The story here predominantly revolves around 3 different girls from very different walks of life, coming together at a Shoplifters Anonymous group and forming a tight-knit bond at school. It’s not quite The Breakfast Club but the concept is more or less the same, as the girls slowly shed their facade and start to come into their own as they open up to one another. A bombshell reveal from Elodie does shake things up a little and certainly nods toward recent trends but again, it’s nothing particularly original or new that hasn’t been depicted on screen before.
Of course, given the target market there are some pretty big cliches here, stemming from Elodie as the new girl at school with a troubled past. Tabitha has relationship problems but pretends everything’s okay to keep up her perfect social media facade while Moe has problems of her own but plays off the angry, lone-wolf character.

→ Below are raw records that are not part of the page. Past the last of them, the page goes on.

(* ===== verification/Frame.v ===== *)
(** * The pandas objects of the core

    A [DataFrame] read by [pd.read_csv] is its header, the list of column
    names, and its rows.  A row maps a column name to the rational value of
    its cell; an empty cell, which pandas reads as NaN, is a key absent
    from the row.  [df[c]] selects a column as a Series of cells (a cell is
    [option Q], [None] being NaN) and raises [KeyError] when [c] is not a
    column; [iloc[:k]] and [iloc[k:]] slice the rows with Python's slice
    rules.  The well-formedness invariant of a frame, that every row only
    has keys among the columns, holds of what [read_csv] builds (the
    frame [to_frame] of [Csv] makes of the table read) and is kept by
    sorting and slicing. *)

From S2P Require Import Prelude.

(** A row of the table. *)
Abbreviation row := (gmap string Q).

(** A cell of a Series: [None] is NaN. *)
Abbreviation cell := (option Q).

Record frame : Type := Frame {
  columns : list string;
  rows : list row
}.

(** The column names the program uses (lines 23, 43, 48). *)
Definition gdp_col : string := "2021_GDP".
Definition he2019_col : string := "2019_HE".
Definition he2021_col : string := "2021_HE".

(** [df[c]]: the column as a Series of cells, or [KeyError]. *)
Definition column (df : frame) (c : string) : result (list cell) :=
  if decide (c ∈ columns df) then Ok ((λ r : row, r !! c) <$> rows df)
  else raise (KeyError c).

(** [series.dropna()]: the values of the cells that are not NaN, in order. *)
Definition dropna (s : list cell) : list Q := omap id s.

(** ** Python slices *)

(** The index [k] of a slice bound, resolved against a sequence of length
    [n] as Python does: a negative bound counts from the end, and the
    result is clamped to [0, n]. *)
Definition slice_index (n : nat) (k : Z) : nat :=
  if (k <? 0)%Z then Z.to_nat (Z.max 0 (Z.of_nat n + k))
  else Z.to_nat (Z.min k (Z.of_nat n)).

(** [l[:k]] and [l[k:]]. *)
Definition py_slice_to {A} (k : Z) (l : list A) : list A :=
  take (slice_index (length l) k) l.
Definition py_slice_from {A} (k : Z) (l : list A) : list A :=
  drop (slice_index (length l) k) l.

(** [df.iloc[:k]] and [df.iloc[k:]]: the same columns, a slice of rows. *)
Definition iloc_to (k : Z) (df : frame) : frame :=
  Frame (columns df) (py_slice_to k (rows df)).
Definition iloc_from (k : Z) (df : frame) : frame :=
  Frame (columns df) (py_slice_from k (rows df)).

(** ** Well-formed frames *)

Definition row_wf (cols : list string) (r : row) : Prop :=
  ∀ c, is_Some (r !! c) → c ∈ cols.

Definition frame_wf (df : frame) : Prop := Forall (row_wf (columns df)) (rows df).

(** ** Lemmas *)

Lemma slice_index_le n k : (slice_index n k ≤ n)%nat.
Proof. unfold slice_index. destruct (Z.ltb_spec k 0); lia. Qed.

Lemma slice_index_nonneg n (k : Z) :
  (0 <= k <= Z.of_nat n)%Z → slice_index n k = Z.to_nat k.
Proof. intros. unfold slice_index. destruct (Z.ltb_spec k 0); lia. Qed.

Lemma py_slice_app {A} (k : Z) (l : list A) : py_slice_to k l ++ py_slice_from k l = l.
Proof. apply take_drop. Qed.

Lemma length_py_slice_to {A} (k : Z) (l : list A) :
  length (py_slice_to k l) = slice_index (length l) k.
Proof. unfold py_slice_to. rewrite length_take. pose proof (slice_index_le (length l) k). lia. Qed.

Lemma length_py_slice_from {A} (k : Z) (l : list A) :
  length (py_slice_from k l) = (length l - slice_index (length l) k)%nat.
Proof. unfold py_slice_from. by rewrite length_drop. Qed.

Lemma column_ok df c : c ∈ columns df → column df c = Ok ((λ r : row, r !! c) <$> rows df).
Proof. intros. unfold column. by rewrite decide_True. Qed.

Lemma column_err df c : c ∉ columns df → column df c = Err (KeyError c).
Proof. intros. unfold column. by rewrite decide_False. Qed.

(** Every cell is NaN or a value that [dropna] keeps. *)
Lemma length_dropna (s : list cell) :
  (length (dropna s) + length (filter (λ o : cell, o = None) s) = length s)%nat.
Proof.
  induction s as [|o s IH]; [done|]. rewrite filter_cons.
  destruct o; simpl; try case_decide; simplify_eq/=; lia.
Qed.

Lemma dropna_app s1 s2 : dropna (s1 ++ s2) = dropna s1 ++ dropna s2.
Proof. apply omap_app. Qed.

Lemma dropna_Permutation s1 s2 : s1 ≡ₚ s2 → dropna s1 ≡ₚ dropna s2.
Proof. intros E. unfold dropna. by rewrite E. Qed.

Lemma elem_of_dropna x s : x ∈ dropna s ↔ Some x ∈ s.
Proof. unfold dropna. rewrite list_elem_of_omap. naive_solver. Qed.

Lemma iloc_wf k df : frame_wf df → frame_wf (iloc_to k df) ∧ frame_wf (iloc_from k df).
Proof.
  unfold frame_wf, iloc_to, iloc_from, py_slice_to, py_slice_from; simpl.
  intros H. split; [by apply Forall_take | by apply Forall_drop].
Qed.

#[export] Hint Resolve slice_index_le py_slice_app : gdp.
#[export] Hint Rewrite @length_py_slice_to @length_py_slice_from dropna_app : gdp_rw.

Lemma fmap_py_slice_to {A B} (f : A → B) k (l : list A) :
  f <$> py_slice_to k l = py_slice_to k (f <$> l).
Proof. unfold py_slice_to. by rewrite fmap_take, length_fmap. Qed.

Lemma fmap_py_slice_from {A B} (f : A → B) k (l : list A) :
  f <$> py_slice_from k l = py_slice_from k (f <$> l).
Proof. unfold py_slice_from. by rewrite fmap_drop, length_fmap. Qed.

(** [slice_cases] resolves the bounds of the Python slices in the goal
    into their two cases, a negative bound or not. *)
Ltac slice_cases :=
  unfold py_slice_to, py_slice_from, slice_index in *;
  repeat match goal with
  | |- context [(?k <? 0)%Z] => destruct (Z.ltb_spec k 0)
  end.

(** ** Sample tables

    Rows as [read_csv] builds them, used to run the model on concrete
    input: [mk_row] leaves out the empty (NaN) cells. *)

Definition mk_row (cells : list (string * option Q)) : row :=
  list_to_map (omap (λ cv, (λ v, (cv.1, v)) <$> cv.2) cells).

Definition sample_columns : list string := [gdp_col; he2019_col; he2021_col].

Definition sample_a : row := mk_row [(gdp_col, Some 300); (he2019_col, Some 10); (he2021_col, Some 12)].
Definition sample_b : row := mk_row [(gdp_col, Some 100); (he2019_col, Some 8); (he2021_col, Some 9)].
Definition sample_c : row := mk_row [(gdp_col, Some 200); (he2019_col, Some 5); (he2021_col, Some 7)].
Definition sample_d : row := mk_row [(gdp_col, None); (he2019_col, Some 4); (he2021_col, None)].

(** Four countries, one of them without a GDP and with no 2021 value. *)
Definition sample_frame : frame :=
  Frame sample_columns [sample_b; sample_d; sample_a; sample_c].

(** The spec's table of ten rows with GDP 100, 90, ..., 10. *)
Definition sample_ten : frame :=
  Frame [gdp_col]
    ((λ k : nat, mk_row [(gdp_col, Some (inject_Z (Z.of_nat (10 * (10 - k))))) ]) <$> seq 0 10).

(** Two pairs of countries of equal GDP: sorts that break ties
    differently order each pair differently. *)
Definition sample_tied : frame := Frame sample_columns
  [mk_row [(gdp_col, Some 5); (he2019_col, Some 1); (he2021_col, Some 2)];
   mk_row [(gdp_col, Some 1); (he2019_col, Some 2); (he2021_col, Some 2)];
   mk_row [(gdp_col, Some 5); (he2019_col, Some 3); (he2021_col, Some 4)];
   mk_row [(gdp_col, Some 1); (he2019_col, Some 6); (he2021_col, Some 7)]].

(** Three countries, two of them of equal GDP, which a cut after the
    first row separates. *)
Definition sample_tie_cut : frame := Frame sample_columns
  [mk_row [(gdp_col, Some 5); (he2019_col, Some 1); (he2021_col, Some 2)];
   mk_row [(gdp_col, Some 5); (he2019_col, Some 3); (he2021_col, Some 4)];
   mk_row [(gdp_col, Some 1); (he2019_col, Some 2); (he2021_col, Some 2)]].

As the story progresses, each of the girls see a fair amount of drama injected into their lives and while there is an overarching story tying everything together, most episodes have their own standalone stories. Whether it be Tabitha celebrating her birthday on a cruise boat or preparing for an upcoming school dance, there’s a variety of different ideas here that do well to keep things relatively interesting.
There’s certainly potential here though and the 30 minute length for each episode is perfectly paced to keep you hanging on for the next episode to see what happens. Perhaps it’s just me, given the wealth of TV content I cover every week, but Trinkets doesn’t really have that X Factor to make it anything but a formulaic teen drama.
Having said all that, Trinkets is perfectly fine as a show. It has some good twists and a few nice little moments but despite being listed as a comedy, this one plays out much closer to teen-orientated melodrama. The three girls do have some good chemistry together and I can see this being one of those shows that people watch happily but just as quickly forget about. That’s not necessarily a bad thing – not everything will be an A+ out the gate, but Trinkets feels like a painting by numbers picture. It’s very cagey, very formulaic and very difficult to recommend next to so many others in the genre. Trinkets is simply okay, and it appears okay with just being okay.